──────── Recorded data

Lemma store_run_phase scope es : ∀ store p, row_phase (store !! scope) p →
  (store_run scope es store).1 = (phase_run (filter (λ e, event_scope e = scope) es) p).1.
Proof.
  induction es as [|e es IH]; intros store p H; [done|].
  destruct (decide (event_scope e = scope)) as [Heq|Hne].
  - rewrite filter_cons_True by done. cbn [store_run phase_run].
    rewrite <- Heq in H. destruct (store_step_phase e store p H) as [Hd Hp].
    destruct (store_step e store) as [d store'], (phase_step e p) as [d' p']. cbn in Hd, Hp. subst d'.
    rewrite Heq in Hp. specialize (IH store' p' Hp).
    destruct (store_run scope es store') as [ds st], (phase_run _ p') as [ds' p2]. cbn in IH |- *.
    subst ds'. rewrite bool_decide_eq_true_2 by done. by destruct d.
  - rewrite filter_cons_False by done. cbn [store_run].
    assert (Ho := store_step_other e store scope Hne).
    destruct (store_step e store) as [d store']. cbn in Ho. rewrite <- Ho in H. rewrite <- (IH store' p H).
    destruct (store_run scope es store') as [ds st]. cbn. destruct d; [|done].
    by rewrite bool_decide_eq_false_2.
Qed.
End Breaker.

(** C17. The persisted circuit breaker implements one state machine per scope:
    whatever calls and outcomes of any scopes interleave, the calls of a scope
    are let through exactly as its own machine says — all while fewer than the
    threshold of transient failures followed one another, none while open, and
    a single probe once the reset window has passed, which a success closes and
    a transient failure opens again. *)
Theorem breaker_refines threshold reset config scope es :
  new_breaker threshold reset = Ok config →
  (store_run config scope es ∅).1 =
  (phase_run config (filter (λ e, event_scope e = scope) es) (Closed 0)).1.
Proof.
  unfold new_breaker. rewrite !guard_seq. intros (H%negb_false_iff & _ & [= <-]).
  apply andb_true_iff in H as [H%Z.leb_le _]. by apply store_run_phase.
Qed.

Module GuardSample.
Definition scope : CircuitBreakerScope := (mkUUID "provider", mkUUID "prices").
Definition other : CircuitBreakerScope := (mkUUID "provider", mkUUID "filings").
Definition events : list event :=
  [Call scope 0; Report scope Outcome.TRANSIENT_FAILURE 1; Call other 1;
   Report other Outcome.SUCCESS 2; Call scope 2; Report scope Outcome.TRANSIENT_FAILURE 3;
   Call scope 4; Call other 5; Call scope 61000003; Call scope 61000004;
   Report scope Outcome.SUCCESS 61000005; Call scope 61000006].
End GuardSample.

Lemma breaker_refines_witness :
  (store_run (mkBreaker 2 60) GuardSample.scope GuardSample.events ∅).1 =
    [true; true; false; true; false; true] ∧
  (store_run (mkBreaker 2 60) GuardSample.scope GuardSample.events ∅).1 =
    (phase_run (mkBreaker 2 60)
       (filter (λ e, event_scope e = GuardSample.scope) GuardSample.events) (Closed 0)).1.
Proof.
  split; [vm_compute; reflexivity|].
  exact (breaker_refines 2 60 (mkBreaker 2 60) GuardSample.scope GuardSample.events eq_refl).
Defined.

(** A probe that ends in a permanent failure leaves the scope half-open: no later
    call is let through at any time, so no outcome can ever be recorded again. *)
Lemma permanent_failure_wedges config scope now store :
  (snd (record_outcome config scope Outcome.PERMANENT_FAILURE now
     (<[scope := mkCircuit Circuit.HALF_OPEN 3 (Some 0) (Some 1) 1]> store))) !! scope =
    Some (mkCircuit Circuit.HALF_OPEN 3 (Some 0) (Some 1) now) ∧
  ∀ later s, s !! scope = Some (mkCircuit Circuit.HALF_OPEN 3 (Some 0) (Some 1) now) →
    before_call config scope later s =
      (mkDecision false Circuit.HALF_OPEN "PROVIDER_CIRCUIT_PROBE_IN_PROGRESS", s).
Proof.
  unfold record_outcome. split.
  - cbn. rewrite lookup_insert_eq. cbn. by rewrite lookup_insert_eq.
  - intros later s E. unfold before_call. by rewrite E.
Qed.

────────────────

→ **What is needed**
What are the lines, exactly as written above, from the line with "split; [vm_compute; reflexivity|]." to the line with "- cbn. rewrite", both included? Output only those.

→ **Answer space**
  split; [vm_compute; reflexivity|].
  exact (breaker_refines 2 60 (mkBreaker 2 60) GuardSample.scope GuardSample.events eq_refl).
Defined.

(** A probe that ends in a permanent failure leaves the scope half-open: no later
    call is let through at any time, so no outcome can ever be recorded again. *)
Lemma permanent_failure_wedges config scope now store :
  (snd (record_outcome config scope Outcome.PERMANENT_FAILURE now
     (<[scope := mkCircuit Circuit.HALF_OPEN 3 (Some 0) (Some 1) 1]> store))) !! scope =
    Some (mkCircuit Circuit.HALF_OPEN 3 (Some 0) (Some 1) now) ∧
  ∀ later s, s !! scope = Some (mkCircuit Circuit.HALF_OPEN 3 (Some 0) (Some 1) now) →
    before_call config scope later s =
      (mkDecision false Circuit.HALF_OPEN "PROVIDER_CIRCUIT_PROBE_IN_PROGRESS", s).
Proof.
  unfold record_outcome. split.
  - cbn. rewrite lookup_insert_eq. cbn. by rewrite lookup_insert_eq.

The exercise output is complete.